Por: Gustavo Páez Escobar

La segunda parte del espectacular reportaje –como todas sus esculturas– que el maestro Arenas Betancourt concedió a la socióloga de la Universidad Central, María Cristina Laverde Toscano, y al que me referí en días pasados en esta columna, está dedicada a las reflexiones que suscita en el artista, a los pocos días de ser liberado de su cautiverio, el drama secuestro.

Condenando la represión de la vida, como lo hace con dolor y profundas cavilaciones filosóficas, Arenas Betancourt ensalza el sentido de la libertad. Toda su obra tiende hacia esa meta inconquistada por los colombianos: la libertad. Los caballos dinámicos del escultor, sus lanzas aceradas, sus Cristos agonizantes, su Bolívar vertiginoso, sus estampas de la esclavitud y la muerte, todo, absolutamente todo, le canta a la libertad como un respiro del alma, como un oxígeno de la existencia.
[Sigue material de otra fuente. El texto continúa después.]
(** [maps m ci co f]: on a batch with [ci] channels, the module [m] returns
    a batch with [co] channels whose height and width are [f] of those of
    the input, and leaves no trace. *)
Definition maps (m : Module_) (ci co : N) (f : N -> option N) : Prop :=
  forall x n h wd h' wd' w,
    shape x = [n; ci; h; wd] -> f h = Some h' -> f wd = Some wd' ->
    yields (forward m x) w (fun ev _ t =>
      ev = [] /\ shape t = [n; co; h'; wd']).

(** The spatial size after a convolution of kernel 3, stride 1, padding 1:
    the size itself, provided it is not zero. *)
Definition same (h : N) : option N := conv_out h 3 1 1.

Lemma same_spec h h' : same h = Some h' <-> (1 <= h)%N /\ h' = h.
Proof.
  unfold same, conv_out. destruct (N.ltb_spec (h + 2 * 1) 3).
  - split; [discriminate | lia].
  - rewrite N.div_1_r. split.
    + intros [= <-]. lia.
    + intros [_ ->]. f_equal. lia.
Qed.

Lemma broadcast_op_same_shape f x y :
  shape x = shape y ->
  broadcast_op f x y = Some (mkTensor (shape x) (zip_with f (data x) (data y))).
Proof.
  intros H. unfold broadcast_op, shape_eqb.
  destruct (list_eq_dec N.eq_dec (shape x) (shape y)); [reflexivity | contradiction].
Qed.

End ResidualModel.

(** A member of a [Sequential] in the residual script. *)
Ltac member_call :=
  apply yields_bind;
  first
    [ apply yields_ret
    | eapply yields_weaken;
      [ match goal with
        | H : conv2d_behaves ?c _ _ _ _ _ |- yields (Conv2d_forward ?c _) _ _ =>
            eapply H
        | H : conv_transpose2d_behaves ?c _ _ _ _ _ _
          |- yields (ConvTranspose2d_forward ?c _) _ _ => eapply H
        | H : batch_norm2d_behaves ?c _
          |- yields (BatchNorm2d_forward ?c _) _ _ => eapply H
        | H : maps ?m _ _ _ |- yields (ResnetCifar.forward ?m _) _ _ => eapply H
        end;
        [ cbn [shape map_tensor relu tanh elu]; eassumption
        | first [ eassumption | lazy; reflexivity ] .. ]
      | take ] ].

Section ResidualBlocks.
Context {B : Backend}.
Import ResnetCifar.

(** A block with a skip connection around [inner]. *)
Definition skips (blk inner : Module_) : Prop :=
  blk = BasicBlock inner \/ blk = BiggerBlock inner.

Lemma skip_forward blk inner x w :
  skips blk inner ->
  forward blk x w = (r <- forward inner x;; lift (add x r)) w.
Proof. intros [-> | ->]; reflexivity. Qed.

(** Around an inner transform that keeps the shape, the block returns the
    input plus the inner transform of the input, element by element. *)
Lemma skip_sum blk inner f :
  skips blk inner -> maps inner f f same ->
  forall x n h wd w,
    shape x = [n; f; h; wd] -> (1 <= h)%N -> (1 <= wd)%N ->
    exists r,
      value (forward inner x w) = Some r /\ shape r = shape x /\
      events (forward blk x w) = [] /\
      value (forward blk x w)
      = Some (mkTensor (shape x) (zip_with Rplus (data x) (data r))).
Proof.
  intros Hb Hin x n h wd w Hx Hh Hw.
  destruct (Hin x n h wd h wd w Hx) as (r & Hr & Hev & Hs);
    [now apply same_spec | now apply same_spec |].
  exists r. rewrite (skip_forward x w Hb). unfold bind. rewrite Hr, Hev. cbn.
  assert (E : shape x = shape r) by congruence.
  unfold add. rewrite (broadcast_op_same_shape _ _ _ E). cbn. auto.
Qed.

Lemma skip_maps blk inner f :
  skips blk inner -> maps inner f f same -> maps blk f f same.
Proof.
  intros Hb Hin x n h wd h' wd' w Hx Hh Hw.
  apply same_spec in Hh as [Hh ->]. apply same_spec in Hw as [Hw ->].
  destruct (skip_sum Hb Hin x w Hx Hh Hw) as (r & _ & _ & Hev & Hv).
  eexists. split; [exact Hv |]. rewrite Hev. cbn. auto.
Qed.

Lemma BasicBlock_init_inner f :
  constructs (BasicBlock_init f)
    (fun b => exists inner, b = BasicBlock inner /\ maps inner f f same).
Proof.
  unfold BasicBlock_init.
  construct_with Conv2d_init_behaves. construct_with BatchNorm2d_init_behaves.
  construct_with Conv2d_init_behaves. construct_with BatchNorm2d_init_behaves.
  apply constructs_ret. eexists. split; [reflexivity |].
  intros x n h wd h' wd' w Hx Hh Hw.
  pose proof (proj1 (same_spec _ _) Hh) as [_ ->].
  pose proof (proj1 (same_spec _ _) Hw) as [_ ->].
  cbn [forward]. do 6 member_call. apply yields_ret. cbn. auto.
Qed.

Lemma BasicBlock_init_maps f :
  constructs (BasicBlock_init f) (fun b => maps b f f same).
Proof.
  eapply constructs_weaken; [apply BasicBlock_init_inner |].
  intros b (inner & -> & Hin). eapply skip_maps; [now left | exact Hin].
Qed.

Lemma ELU_BatchNorm2d_init_maps f :
  constructs (ELU_BatchNorm2d_init f) (fun b => maps b f f Some).
Proof.
  unfold ELU_BatchNorm2d_init. construct_with BatchNorm2d_init_behaves.
  apply constructs_ret. intros x n h wd h' wd' w Hx [= <-] [= <-].
  cbn [forward]. do 2 member_call. apply yields_ret. cbn. auto.
Qed.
Y situado en Colombia, uno de los países más inseguros del mundo, donde la vida no vale nada y la muerte violenta es la insignia de todos los días; donde secuestrar periodistas y escritores y políticos y ricos —e incluso pobres hombres— es negocio redondo para sembrar el desconcierto y acrecentar las bolsas piratas; donde no importa dejar un reguero de viudas y huérfanos que sollozan por la herida sangrante de esta Colombia descuartizada…, situado Arenas Betancourt ante este cuadro infamante, clama por un hombre nuevo.

Para eso es necesario el exterminio de la bestia. No será posible una Colombia nueva si antes no se purifica el país y emprende el regreso, desde el abismo a que ha llegado, hasta la cumbre de la redención.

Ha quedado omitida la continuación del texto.